У одной из троллейбусных остановок она сказала:
– Вот и мой транспорт подходит. Вы завтра будете?
– На собственных похоронах!
– Это еще неизвестно, чьи похороны, – сказала она, помахала мне ручкой уже из троллейбуса и уехала.
Я тогда долго бродил по ночному городу. Как в дни моей молодости, когда я любил тусклый дождь, огни в лужах, удивительные, тайные, будто ожившие лица людей – днем смазанная усталая серая масса, а вечером, точно каждого в отдельности реанимировали, сказав: "Мучения твои позади: теперь иди и светись…" И я видел двух молодых людей, румяных, размахивающих руками, торопящихся, может быть, на концерт, а может быть, и на вечеринку, видел и девиц, каждая в ореоле своего ожидания, все пригнано, все подогнано исключительно для этого вечера, вечера надежды, вечера пробы распрощаться с дневным отчаянием, видел степенных старушек и старичков, может быть, побывавших в гостях у своих детей, где были внук или внучка, где были свои заботы, а где их не бывает!
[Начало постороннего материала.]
(** [strconv.ParseInt(s, 10, bits)]: an overflow of the magnitude is judged
    again against the signed range. *)
Definition is_ErrRange (e : error) : bool :=
  match e with Sentinel n => bool_decide (n = "strconv.ErrRange") | _ => false end.
Definition signed_range (neg : bool) (cutoff un : Z) : Z * option error :=
  if negb neg && (cutoff <=? un) then (cutoff - 1, Some ErrRange)
  else if neg && (cutoff <? un) then (- cutoff, Some ErrRange)
  else (if neg then - un else un, None).
Definition ParseInt (s : string) (bits : Z) : Z * option error :=
  match s with
  | "" => (0, Some ErrSyntax)
  | String c rest =>
      let neg := Ascii.eqb c "-"%char in
      let body := if neg || Ascii.eqb c "+"%char then rest else s in
      match ParseUint body bits with
      | (un, Some e) => if is_ErrRange e then signed_range neg (2 ^ (bits - 1)) un else (0, Some e)
      | (un, None) => signed_range neg (2 ^ (bits - 1)) un
      end
  end.

(** [fmt.Sprintf] of an integer with the verb for decimal. *)
Definition fmt_d (z : Z) : string := pretty z.

#[global] Instance fmt_d_inj : Inj (=) (=) fmt_d.
Proof. apply pretty_Z_inj. Qed.

Lemma digit_val_pretty n :
  (n < 10)%N → digit_val (pretty_N_char n) = Some (Z.of_N n).
Proof.
  intros. assert (n ∈ [0;1;2;3;4;5;6;7;8;9]%N) as Hn.
  { rewrite !elem_of_cons. lia. }
  repeat (apply elem_of_cons in Hn as [->|Hn]; [done|]). by apply not_elem_of_nil in Hn.
Qed.

Lemma parse_digits_step maxVal x c s :
  0 ≤ maxVal ≤ MaxUint64 → digit_val c = Some (x `mod` 10) → 0 ≤ x ≤ maxVal →
  parse_digits maxVal (x / 10) (String c s) = parse_digits maxVal x s.
Proof.
  intros Hm Hc Hx. cbn [parse_digits]. rewrite Hc. unfold MaxUint64 in *.
  assert (x / 10 ≤ (2 ^ 64 - 1) / 10) by (apply Z.div_le_mono; lia).
  assert (0 ≤ x / 10) by (apply Z.div_pos; lia).
  pose proof (Z.div_mod x 10 ltac:(done)). pose proof (Z.mod_pos_bound x 10 ltac:(done)).
  destruct (Z.leb_spec ((2 ^ 64 - 1) / 10 + 1) (x / 10)); [lia|].
  rewrite !u64_id by (rewrite ?u64_id; lia).
  replace (x / 10 * 10 + x `mod` 10) with x by lia.
  destruct (Z.ltb_spec x (x / 10 * 10)); [lia|].
  by destruct (Z.ltb_spec maxVal x); [lia|].
Qed.

Lemma parse_digits_pretty maxVal (x : N) s :
  0 ≤ maxVal ≤ MaxUint64 → Z.of_N x ≤ maxVal →
  parse_digits maxVal 0 (pretty_N_go x s) = parse_digits maxVal (Z.of_N x) s.
Proof.
  intros Hm. revert s. induction (N.lt_wf_0 x) as [x _ IH]; intros s Hx.
  destruct (decide (x = 0)%N) as [->|Hnz]; [done|].
  rewrite pretty_N_go_step by lia.
  assert (Z.of_N (x `div` 10) = Z.of_N x / 10) as Hdiv by (by rewrite N2Z.inj_div).
  assert (Z.of_N (x `mod` 10) = Z.of_N x `mod` 10) as Hmod by (by rewrite N2Z.inj_mod).
  rewrite IH.
  - rewrite Hdiv. apply parse_digits_step; [done| |lia].
    rewrite digit_val_pretty by (by apply N.mod_lt). by rewrite Hmod.
  - apply N.div_lt; lia.
  - rewrite Hdiv. transitivity (Z.of_N x); [|done]. apply Z.div_le_upper_bound; lia.
Qed.

Lemma pretty_N_go_length x s : (String.length s ≤ String.length (pretty_N_go x s))%nat.
Proof.
  revert s. induction (N.lt_wf_0 x) as [x _ IH]; intros s.
  destruct (decide (x = 0)%N) as [->|Hnz]; [done|].
  rewrite pretty_N_go_step by lia.
  etransitivity; [|apply IH, N.div_lt; lia]. cbn. lia.
Qed.

(** Printing a [uint] and parsing it back. *)
Lemma ParseUint_fmt_d z bits :
  0 < bits ≤ 64 → 0 ≤ z < 2 ^ bits → ParseUint (fmt_d z) bits = (z, None).
Proof.
  intros Hb Hz.
  assert (2 ^ bits ≤ 2 ^ 64) by (apply Z.pow_le_mono_r; lia).
  destruct z as [|p|p]; [| |lia].
  - change (ParseUint (fmt_d 0) bits) with (parse_digits (2 ^ bits - 1) 0 "0").
    cbn [parse_digits]. change (digit_val "0"%char) with (Some 0). cbv beta iota zeta.
    change (u64 (u64 (0 * 10) + 0)) with 0. simpl.
    by destruct (Z.ltb_spec (2 ^ bits - 1) 0); [lia|].
  - unfold fmt_d, pretty, pretty_Z, pretty, pretty_positive, pretty, pretty_N.
    rewrite decide_False by done. unfold ParseUint.
    destruct (pretty_N_go (Npos p) "") eqn:E.
    { exfalso. rewrite pretty_N_go_step in E by lia.
      apply (f_equal String.length) in E.
      pose proof (pretty_N_go_length (N.pos p `div` 10) (String (pretty_N_char (N.pos p `mod` 10)) "")).
      rewrite E in *. cbn in *. lia. }
    rewrite <-E, parse_digits_pretty; [done|unfold MaxUint64; lia|lia].
Qed.

Lemma parse_digits_range maxVal n s v :
  0 ≤ n ≤ maxVal → parse_digits maxVal n s = (v, None) → 0 ≤ v ≤ maxVal.
Proof.
  revert n. induction s as [|c s IH]; intros n Hn; cbn [parse_digits].
  - by intros [= <-].
  - destruct (digit_val c); [|done]. case_match; [done|].
    destruct ((_ <? _) || _) eqn:E; [done|]. reflect_bools.
    apply IH. pose proof (u64_range (u64 (n * 10) + z)). lia.
Qed.
Lemma ParseUint_range s bits v :
  0 ≤ bits → ParseUint s bits = (v, None) → 0 ≤ v < 2 ^ bits.
Proof.
  intros Hb. pose proof (Z.pow_pos_nonneg 2 bits ltac:(done) Hb).
  unfold ParseUint. destruct s; [done|]. intros H'%parse_digits_range; lia.
Qed.

Lemma fmt_d_no_byte c z :
  digit_val c = None → c ≠ "-"%char ∨ 0 ≤ z → has_byte c (fmt_d z) = false.
Proof.
  intros Hc Hm.
  assert (∀ x s, has_byte c s = false → has_byte c (pretty_N_go x s) = false) as Hgo.
  { intros x. induction (N.lt_wf_0 x) as [x _ IH]; intros s Hs.
    destruct (decide (x = 0)%N) as [->|Hnz]; [done|].
    rewrite pretty_N_go_step by lia. apply IH; [apply N.div_lt; lia|].
    cbn. rewrite Hs, orb_false_r. apply Ascii.eqb_neq. intros <-.
    by rewrite digit_val_pretty in Hc by (by apply N.mod_lt). }
  destruct z as [|p|p].
  - change (has_byte c "0" = false). unfold has_byte.
    rewrite orb_false_r. apply Ascii.eqb_neq. by intros <-.
  - by apply Hgo.
  - change (Ascii.eqb "-" c || has_byte c (pretty_N_go (Npos p) "") = false).
    destruct Hm as [Hm|]; [|lia].
    apply orb_false_iff; split; [by apply Ascii.eqb_neq|]. by apply Hgo.
Qed.

Lemma fmt_d_ne_empty z : fmt_d z ≠ "".
Proof.
  assert (∀ x s, s ≠ "" → pretty_N_go x s ≠ "") as Hgo.
  { intros x s Hs E. apply (f_equal String.length) in E.
    pose proof (pretty_N_go_length x s). destruct s; [done|]. cbn in *. lia. }
  destruct z as [|p|p]; cbn; [done| |done].
  unfold pretty, pretty_positive, pretty, pretty_N. rewrite decide_False by done.
  rewrite pretty_N_go_step by lia. by apply Hgo.
Qed.

#[export] Hint Rewrite string_app_assoc string_app_nil_r HasPrefix_app HasSuffix_app
  TrimPrefix_app : go_strings.

Lemma parse_digits_nonneg maxVal n s : 0 ≤ maxVal → 0 ≤ n → 0 ≤ fst (parse_digits maxVal n s).
Proof.
  intros Hm. revert n. induction s as [|c s IH]; intros n Hn; cbn [parse_digits]; [done|].
  destruct (digit_val c); [|done]. destruct (_ <=? n); [done|].
  destruct (_ || _); [done|]. apply IH. apply u64_range.
Qed.
Lemma ParseInt_range s bits v :
  0 < bits → ParseInt s bits = (v, None) → - 2 ^ (bits - 1) ≤ v < 2 ^ (bits - 1).
Proof.
  intros Hb. unfold ParseInt. destruct s as [|c rest]; [done|].
  generalize (if Ascii.eqb c "-" || Ascii.eqb c "+" then rest else String c rest) as body. intros body.
  generalize (Ascii.eqb c "-") as neg. intros neg.
  assert (0 ≤ fst (ParseUint body bits)) as Hn.
  { unfold ParseUint. destruct body; [done|]. apply parse_digits_nonneg; [|done].
    pose proof (Z.pow_pos_nonneg 2 bits). lia. }
  assert (0 < 2 ^ (bits - 1)) as Hp by (apply Z.pow_pos_nonneg; lia).
  assert (∀ un, 0 ≤ un → signed_range neg (2 ^ (bits - 1)) un = (v, None) →
            - 2 ^ (bits - 1) ≤ v < 2 ^ (bits - 1)) as Hend.
  { intros un Hun. unfold signed_range. destruct neg; cbn.
    - destruct (Z.ltb_spec (2 ^ (bits - 1)) un); [done|]. intros [= <-]. lia.
    - destruct (Z.leb_spec (2 ^ (bits - 1)) un); [done|]. intros [= <-]. lia. }
  destruct (ParseUint body bits) as [un [e|]]; [|by apply Hend].
  destruct (is_ErrRange e); [by apply Hend|done].
Qed.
И как же прекрасен был этот мир, где ты волен, где ты можешь бродить по ночным улицам, входить в радужные призрачные тени бедноватых реклам, любоваться оттенками по-вечернему ликующего города и дышать, дышать полной грудью. В ту прекрасную ленинградскую ночь я не хотел думать о предстоящих моих бедах, они шли рядом и то и дело взгромождались на мою спину, я их сбрасывал, отряхивался, мне хотелось думать о чем-то хорошем, даже не о Любе, потому что о ней я не хотел думать, она сама уже расположилась во мне, уютно свила гнездышко и, глядя извиняющимися заплаканными глазами, будто говорила мне: "Не прогоняйте меня, я тут с краешку, я никогда не буду вам мешать!" И я пожимал плечами. Прибавилось чуть-чуть ноши, но пусть, она тепло и ароматно дышит, может быть, от этого дыхания мне и думается так празднично.
Я поразился тому, что Люба не только хорошо знала содержание моих статей и книг, опубликованных в самое разное время, но что она по моим работам строила деятельность своего психологического клуба, который вела со старшеклассниками.